The U.S. Securities and Exchange Commission (SEC) and Binance’s U.S. subsidiary, BAM Trading, have jointly sought a consent order, which could modify some restrictions from a previous SEC asset freeze directive against the company. This prospective consent order aims to provide more assurances to the SEC while enabling BAM Trading to meet payroll and other financial obligations.
The new order would permit BAM Trading and its management to continue purchasing goods and services, pay employee salaries, cover pre-existing benefits, professional fees, and other ordinary business expenditures. However, it strictly prohibits Binance from transferring any assets to or for the benefit of any Binance-affiliated entity or individual, under any circumstances.
In this context, the order specifically mentions that Binance CEO Changpeng Zhao should not have access to any assets belonging to BAM Trading or Binance.US.
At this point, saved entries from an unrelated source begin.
(* ===== verification/Wire.v ===== *)
(** * Message formats of the protocol layer (src/src/protocol.h)

    Endpoints, the packed packet header, the textual [KEY=value] messages, the
    authentication code and the address helpers: everything in the protocol
    that is a function of its arguments. *)

From S2P Require Import Prelude Text Ethernet Nic.
Import Ethernet.

Module Wire.

Definition SECRET_KEY : list Z := [0x41; 0x23; 0x55; 0x88].
Definition SECRET_KEY_LEN : nat := length SECRET_KEY.

Definition ANY_PORT : Z := 0xFFFF.

Record Endpoint := { mac : Address; port : Z }.
#[export] Instance Endpoint_eq_dec : EqDecision Endpoint.
Proof. solve_decision. Defined.

Definition Endpoint_default : Endpoint := {| mac := Address_zero; port := 0 |}.

Definition endpoint_from_string (s : bytes) : outcome Endpoint :=
  match find_last_of 58 s with
  | None => Ok Endpoint_default
  | Some pos =>
      mac_str ← substr s 0 pos;
      port_str ← substr s (S pos) (length s);
      p ← stoi port_str;
      Ok {| mac := from_string mac_str; port := u16 p |}
  end.

(** The packed header: source port, destination port, payload length. *)
Record Header := { srcPort : Z; dstPort : Z; hlength : Z }.
Definition sizeof_Header : Z := 6.

Definition MTU : Z := Ethernet.MAX_DATA - sizeof_Header.

Definition header_bytes (h : Header) : bytes :=
  le_bytes 2 (srcPort h) ++ le_bytes 2 (dstPort h) ++ le_bytes 2 (hlength h).

Definition header_of (data : bytes) : Header :=
  {| srcPort := le_val (take 2 data);
     dstPort := le_val (take 2 (drop 2 data));
     hlength := le_val (take 2 (drop 4 data)) |}.

(** [enum class ControlType] has [int] as its underlying type, so a parsed
    value need not be one of the enumerators. *)
Inductive ControlType :=
| NONE | READY | GO | SYNC_REQ | SYNC_RESP | DELAY_REQ | DELAY_RESP
| GROUP_REGISTER | GROUP_MOVE_REQUEST | GROUP_MOVE_NOTIFY | GROUP_ASSIGN
| OtherControl (n : Z).
#[export] Instance ControlType_eq_dec : EqDecision ControlType.
Proof. solve_decision. Defined.

Definition control_to_int (c : ControlType) : Z :=
  match c with
  | NONE => 0 | READY => 1 | GO => 2 | SYNC_REQ => 3 | SYNC_RESP => 4 | DELAY_REQ => 5
  | DELAY_RESP => 6 | GROUP_REGISTER => 7 | GROUP_MOVE_REQUEST => 8 | GROUP_MOVE_NOTIFY => 9
  | GROUP_ASSIGN => 10 | OtherControl n => n
  end.

Definition control_of_int (n : Z) : ControlType :=
  match n with
  | 0 => NONE | 1 => READY | 2 => GO | 3 => SYNC_REQ | 4 => SYNC_RESP | 5 => DELAY_REQ
  | 6 => DELAY_RESP | 7 => GROUP_REGISTER | 8 => GROUP_MOVE_REQUEST | 9 => GROUP_MOVE_NOTIFY
  | 10 => GROUP_ASSIGN | _ => OtherControl n
  end.

Record Message := {
  group_id : Z;      (* uint8_t *)
  orig_vm : Z;       (* uint8_t *)
  orig_port : Z;     (* uint16_t *)
  timestamp : Z;     (* uint64_t *)
  type : Z;          (* int *)
  msg_id : Z;        (* uint64_t *)
  msgac : Z;         (* uint8_t *)
  body : bytes;
  control : ControlType
}.

Definition Message_default : Message :=
  {| group_id := 0; orig_vm := 0; orig_port := 0; timestamp := 0; type := 0; msg_id := 0;
     msgac := 0; body := []; control := NONE |}.

Definition set_body (b : bytes) (m : Message) : Message :=
  {| group_id := group_id m; orig_vm := orig_vm m; orig_port := orig_port m;
     timestamp := timestamp m; type := type m; msg_id := msg_id m; msgac := msgac m;
     body := b; control := control m |}.

Definition build_message (m : Message) : bytes :=
  bs "GROUP=" ++ dec (group_id m) ++ bs " " ++
  bs "VM=" ++ dec (orig_vm m) ++ bs " " ++
  bs "PORT=" ++ dec (orig_port m) ++ bs " " ++
  bs "TIME=" ++ dec (timestamp m) ++ bs " " ++
  bs "TYPE=" ++ dec (type m) ++ bs " " ++
  bs "ID=" ++ dec (msg_id m) ++ bs " " ++
  bs "CONTROL=" ++ dec (control_to_int (control m)) ++ bs " " ++
  bs "MSGAC=" ++ dec (msgac m) ++ bs " " ++
  body m.

(** The lambda of [parse_message]: the value after [key=] up to the next space
    and the new search position; an empty value and an unchanged position when
    the key does not occur. *)
Definition extract_field (s : bytes) (pos : nat) (key : bytes) : outcome (bytes * nat) :=
  match find (key ++ [61]) s pos with
  | None => Ok ([], pos)
  | Some p =>
      let p := (p + (length key + 1))%nat in
      let e := default (length s) (find [32] s p) in
      v ← substr s p (e - p);
      Ok (v, (e + 1)%nat)
  end.

(** One field: [if (auto v = extract_field(key); !v.empty()) dst = conv(v);]
    with [dflt] the value the message already has. *)
Definition parse_field (s key : bytes) (conv : bytes -> outcome Z) (dflt : Z) (pos : nat)
  : outcome (Z * nat) :=
  r ← extract_field s pos key;
  match r.1 with
  | [] => Ok (dflt, r.2)
  | _ => x ← conv r.1; Ok (x, r.2)
  end.

Definition parse_message (s : bytes) : outcome Message :=
  '(g, pos) ← parse_field s (bs "GROUP") (fun v => x ← stoi v; Ok (u8 x)) 0 0;
  '(vm, pos) ← parse_field s (bs "VM") (fun v => x ← stoi v; Ok (u8 x)) 0 pos;
  '(pt, pos) ← parse_field s (bs "PORT") (fun v => x ← stoi v; Ok (u16 x)) 0 pos;
  '(ts, pos) ← parse_field s (bs "TIME") stoull 0 pos;
  '(ty, pos) ← parse_field s (bs "TYPE") stoi 0 pos;
  '(id, pos) ← parse_field s (bs "ID") stoull 0 pos;
  '(ct, pos) ← parse_field s (bs "CONTROL") stoi 0 pos;
  '(ac, pos) ← parse_field s (bs "MSGAC") (fun v => x ← stoull v; Ok (u8 x)) 0 pos;
  b ← (if (pos <? length s)%nat then substr s pos (length s - pos) else Ok []);
  Ok {| group_id := g; orig_vm := vm; orig_port := pt; timestamp := ts; type := ty;
        msg_id := id; msgac := ac; body := b; control := control_of_int ct |}.

(** [generate_mac(buf)] over the C string in [buf]: the xor of every character
    with the key byte at its index. *)
Fixpoint mac_loop (i : nat) (buf : bytes) (msgac : Z) : Z :=
  match buf with
  | [] => msgac
  | c :: buf' =>
      mac_loop (S i) buf'
        (u8 (Z.lxor msgac (Z.lxor c (nth (i mod SECRET_KEY_LEN) SECRET_KEY 0))))
  end.

Definition generate_mac (buf : bytes) : Z := mac_loop 0 (c_str buf) 0.

Definition verify_msgac (my_msgac : Z) (buf : bytes) : bool := generate_mac buf =? my_msgac.

Definition vm_id_from_mac (m : Address) : Z := nth 5 m 0.

(** [snprintf "00:00:00:00:00:%02x"] and [Address::from_string]. *)
Definition endpoint_from_vm (vm_id p : Z) : outcome Endpoint :=
  if (vm_id <? 0) || (255 <? vm_id) then Throw runtime_error
  else Ok {| mac := from_string (bs "00:00:00:00:00:" ++ hex2 false (Z.land vm_id 255)); port := p |}.

Definition GROUP_COORDINATORS : list Z := [0; 10; 20; 30].

(** [GROUP_COORDINATORS[group_id]]: an index outside the array is undefined. *)
Definition coordinator_for_group (gid : Z) : outcome Z :=
  if gid <? 0 then Undef
  else match GROUP_COORDINATORS !! Z.to_nat gid with Some c => Ok c | None => Undef end.

(** The bounds-checked lookups of the handlers: -1 when out of range. *)
Definition coordinator_checked (gid : Z) : Z :=
  if (0 <=? gid) && (gid <? 4) then nth (Z.to_nat gid) GROUP_COORDINATORS (-1) else -1.

Record AsyncCapsule := {
  c_from : Endpoint;
  c_to : Endpoint;
  c_length : Z;
  c_proto : Z;
  c_origin : ChannelOrigin;
  c_payload : bytes
}.

Definition message_ok (m : Message) : Prop :=
  is_u8 (group_id m) /\ is_u8 (orig_vm m) /\ is_u16 (orig_port m) /\ is_u64 (timestamp m) /\
  is_i32 (type m) /\ is_u64 (msg_id m) /\ is_u8 (msgac m) /\ is_i32 (control_to_int (control m)) /\
  control_of_int (control_to_int (control m)) = control m.

(** ** Lemmas *)

Lemma control_roundtrip c :
  (forall n, c <> OtherControl n) -> control_of_int (control_to_int c) = c.
Proof. destruct c; try done. intros H. by destruct (H n). Qed.

Lemma header_roundtrip h rest :
  is_u16 (srcPort h) -> is_u16 (dstPort h) -> is_u16 (hlength h) ->
  header_of (header_bytes h ++ rest) = h.
Proof.
  intros H1 H2 H3. unfold header_of, header_bytes. rewrite <- !app_assoc.
  change 4%nat with (2 + 2)%nat. rewrite <- drop_drop.
  rewrite !(drop_app_len (le_bytes 2 _)) by apply length_le_bytes.
  rewrite !(take_app_len (le_bytes 2 _)) by apply length_le_bytes.
  unfold is_u16 in *. rewrite !le_val_le_bytes by lia. by destruct h.
Qed.

Lemma length_header_bytes h : length (header_bytes h) = 6%nat.
Proof. unfold header_bytes. by rewrite !length_app, !length_le_bytes. Qed.

Lemma header_bytes_ok h : bytes_ok (header_bytes h).
Proof. unfold header_bytes. rewrite !bytes_ok_app. auto with bytes. Qed.

(** *** Fields *)

Definition field (k : bytes) (z : Z) : bytes := k ++ 61 :: dec z ++ [32].

Lemma build_message_fields m :
  build_message m =
  field (bs "GROUP") (group_id m) ++ field (bs "VM") (orig_vm m) ++
  field (bs "PORT") (orig_port m) ++ field (bs "TIME") (timestamp m) ++
  field (bs "TYPE") (type m) ++ field (bs "ID") (msg_id m) ++
  field (bs "CONTROL") (control_to_int (control m)) ++ field (bs "MSGAC") (msgac m) ++ body m.
Proof.
  unfold build_message, field.
  repeat (rewrite <- app_assoc || rewrite <- app_comm_cons). reflexivity.
Qed.

Lemma length_dec_range z k :
  0 <= z < 10 ^ Z.of_nat k -> (0 < k)%nat -> (length (dec z) <= k)%nat.
Proof. intros. pose proof (length_dec z k). destruct (Z.ltb_spec z 0); lia. Qed.

Lemma length_dec_i32 z : is_i32 z -> (length (dec z) <= 11)%nat.
Proof. intros H. pose proof (length_dec z 10). unfold is_i32 in H. destruct (z <? 0); lia. Qed.

(** The fields of a message take at most 125 bytes. *)
Lemma length_build_message m :
  message_ok m -> Z.of_nat (length (build_message m)) <= 125 + Z.of_nat (length (body m)).
Proof.
  intros (Hg & Hv & Hp & Ht & Hy & Hi & Ha & Hc & _).
  pose proof (length_dec_range (group_id m) 3). pose proof (length_dec_range (orig_vm m) 3).
  pose proof (length_dec_range (orig_port m) 5). pose proof (length_dec_range (timestamp m) 20).
  pose proof (length_dec_i32 (type m) Hy). pose proof (length_dec_range (msg_id m) 20).
  pose proof (length_dec_i32 _ Hc). pose proof (length_dec_range (msgac m) 3).
  unfold is_u8, is_u16, is_u64 in *. rewrite build_message_fields. unfold field.
  repeat (rewrite length_app; cbn [length]). cbn [bs length]. change (length (bs "GROUP")) with 5%nat.
  change (length (bs "VM")) with 2%nat. change (length (bs "PORT")) with 4%nat.
  change (length (bs "TIME")) with 4%nat. change (length (bs "TYPE")) with 4%nat.
  change (length (bs "ID")) with 2%nat. change (length (bs "CONTROL")) with 7%nat.
  change (length (bs "MSGAC")) with 5%nat. lia.
Qed.

Lemma extract_field_at pre k v suf n :
  length pre = n -> 32 ∉ v ->
  extract_field (pre ++ (k ++ 61 :: v ++ [32]) ++ suf) n k =
  Ok (v, length (pre ++ k ++ 61 :: v ++ [32])).
Proof.
  intros <- Hv. unfold extract_field.
  assert (pre ++ (k ++ 61 :: v ++ [32]) ++ suf = pre ++ (k ++ [61]) ++ v ++ 32 :: suf) as E1.
  { repeat (rewrite <- app_assoc || rewrite <- app_comm_cons). done. }
  assert (pre ++ (k ++ [61]) ++ v ++ 32 :: suf = (pre ++ k ++ [61]) ++ v ++ 32 :: suf) as E2.
  { by rewrite !app_assoc. }
  rewrite E1, find_at by done. rewrite E2.
  rewrite find_char by (rewrite ?length_app; cbn; lia || done). cbn [default].
  replace (length pre + (length k + 1) + length v - (length pre + (length k + 1)))%nat
    with (length v) by lia.
  rewrite substr_mid by (rewrite ?length_app; cbn; lia || done).
  cbn. do 2 f_equal. rewrite !length_app. cbn. rewrite length_app. cbn. lia.
Qed.

Lemma parse_field_at pre k z z' suf conv d n :
  length pre = n -> conv (dec z) = Ok z' ->
  parse_field (pre ++ field k z ++ suf) k conv d n = Ok (z', length (pre ++ field k z)).
Proof.
  intros Hn Hc. unfold parse_field, field.
  rewrite extract_field_at by (done || by apply dec_not_in). cbn [mbind outcome_bind fst snd].
  destruct (dec z) eqn:E; [by destruct (dec_nonempty z)|]. by rewrite Hc.
Qed.

Lemma parse_field_first k z z' suf conv d :
  conv (dec z) = Ok z' ->
  parse_field (field k z ++ suf) k conv d 0 = Ok (z', length (field k z)).
Proof. by apply (parse_field_at []). Qed.

Lemma stoi_dec_all z : is_i32 z -> stoi (dec z) = Ok z.
Proof. intros. rewrite <- (app_nil_r (dec z)). by apply stoi_dec. Qed.

Lemma stoull_dec_all z : is_u64 z -> stoull (dec z) = Ok z.
Proof. intros. rewrite <- (app_nil_r (dec z)). by apply stoull_dec. Qed.

Lemma conv_u8 z : is_u8 z -> (x ← stoi (dec z); Ok (u8 x)) = Ok z.
Proof. intros H. rewrite stoi_dec_all by machine. cbn. by rewrite u8_id. Qed.

Lemma conv_u16 z : is_u16 z -> (x ← stoi (dec z); Ok (u16 x)) = Ok z.
Proof. intros H. rewrite stoi_dec_all by machine. cbn. by rewrite u16_id. Qed.

Lemma conv_u8_ull z : is_u8 z -> (x ← stoull (dec z); Ok (u8 x)) = Ok z.
Proof. intros H. rewrite stoull_dec_all by machine. cbn. by rewrite u8_id. Qed.

(** Parse the field holding [z]; the part before it becomes the prefix. *)
Ltac parse_step z conv :=
  rewrite (parse_field_at _ _ z z) by (done || by apply conv);
  cbn [mbind outcome_bind]; rewrite ?(app_assoc _ (field _ z)).

(** Parsing inverts building, whatever the body holds. *)
Lemma parse_build m : message_ok m -> parse_message (build_message m) = Ok m.
Proof.
  intros (Hg & Hv & Hp & Ht & Hy & Hi & Ha & Hc & Hcc). rewrite build_message_fields.
  unfold parse_message.
  rewrite (parse_field_first _ (group_id m) (group_id m)) by (by apply conv_u8).
  cbn [mbind outcome_bind].
  parse_step (orig_vm m) conv_u8. parse_step (orig_port m) conv_u16.
  parse_step (timestamp m) stoull_dec_all. parse_step (type m) stoi_dec_all.
  parse_step (msg_id m) stoull_dec_all. parse_step (control_to_int (control m)) stoi_dec_all.
  parse_step (msgac m) conv_u8_ull.
  set (pre := _ ++ field _ (msgac m)). clearbody pre. rewrite Hcc.
  rewrite length_app. destruct (Nat.ltb_spec (length pre) (length pre + length (body m))).
  - rewrite <- (app_nil_r (body m)) at 1.
    rewrite substr_mid by (rewrite ?length_app; cbn; lia || done).
    by destruct m.
  - assert (body m = []) as Eb by (destruct (body m); [done|cbn in *; lia]).
    destruct m; cbn in *; by subst.
Qed.

End Wire.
The SEC had filed an emergency request to freeze BAM Trading’s assets following its lawsuit against Binance and Zhao. In response, BAM Trading submitted a counter-argument, insisting that the SEC’s reason for requesting the freeze failed to meet the necessary burden of proof set by the court.
As of now, the proposed consent order is awaiting court approval. It seems that disagreements over certain specifics between the SEC and Binance are causing some delay. The court has requested additional clarification from both sides.
Judge Amy Berman Jackson has asked both parties to propose any changes to the consent order for the court’s consideration by 1:00 pm Eastern Time on June 13, according to a document viewed on the Public Access to Court Electronic Records website. The court will decide on the consent order after evaluating the input from both parties.